Copy out, word for word, the lines from the start of the data below through the line containing "lines = pre ++ l :: post /\", and no others.

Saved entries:
-------------------------
Lemma delete_first_match_cases targetRaw lines :
  (Forall (fun l => matches TrimSpace targetRaw l = false) lines /\
   delete_first_match TrimSpace targetRaw lines = lines)
  \/ exists pre l post,
       lines = pre ++ l :: post /\
       Forall (fun l' => matches TrimSpace targetRaw l' = false) pre /\
       matches TrimSpace targetRaw l = true /\
       delete_first_match TrimSpace targetRaw lines = pre ++ post.
Proof.
  induction lines as [|l rest IH]; simpl.
  - left. split; [constructor|reflexivity].
  - destruct (matches TrimSpace targetRaw l) eqn:Hm.
    + right. exists [], l, rest. repeat split; auto.
    + destruct IH as [[Hall Heq]|(pre & l' & post & -> & Hpre & Hl' & Heq)].
      * left. split; [constructor; auto|now rewrite Heq].
      * right. exists (l :: pre), l', post. repeat split; auto.
        simpl. now rewrite Heq.
Qed.

Lemma last_char_app x y :
  last_char (x +:+ y)
  = match last_char y with Some c => Some c | None => last_char x end.
Proof.
  induction x as [|c x IH].
  - change (EmptyString +:+ y) with y. simpl.
    destruct (last_char y); reflexivity.
  - change (String c x +:+ y) with (String c (x +:+ y)). simpl.
    rewrite IH. destruct (last_char y); reflexivity.
Qed.

Lemma last_char_none s : last_char s = None -> s = EmptyString.
Proof.
  destruct s as [|c s]; simpl; [reflexivity|].
  destruct (last_char s); discriminate.
Qed.

Lemma split_last_char s :
  Forall (fun l => last_char l <> Some newline) (strings_Split_nl s).
Proof.
  induction s as [|c s IH]; simpl.
  - constructor; [discriminate|constructor].
  - destruct (Ascii.eqb c newline) eqn:Hc.
    + constructor; [discriminate|exact IH].
    + destruct (strings_Split_nl s) as [|l ls].
      * constructor; [|constructor]. simpl. intros [= ->].
        now rewrite Ascii.eqb_refl in Hc.
      * inversion IH as [|? ? Hl Hls]; subst. constructor; auto.
        simpl. destruct (last_char l) eqn:El; auto.
        intros [= ->]. now rewrite Ascii.eqb_refl in Hc.
Qed.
-------------------------
Answer space:
Lemma delete_first_match_cases targetRaw lines :
  (Forall (fun l => matches TrimSpace targetRaw l = false) lines /\
   delete_first_match TrimSpace targetRaw lines = lines)
  \/ exists pre l post,
       lines = pre ++ l :: post /\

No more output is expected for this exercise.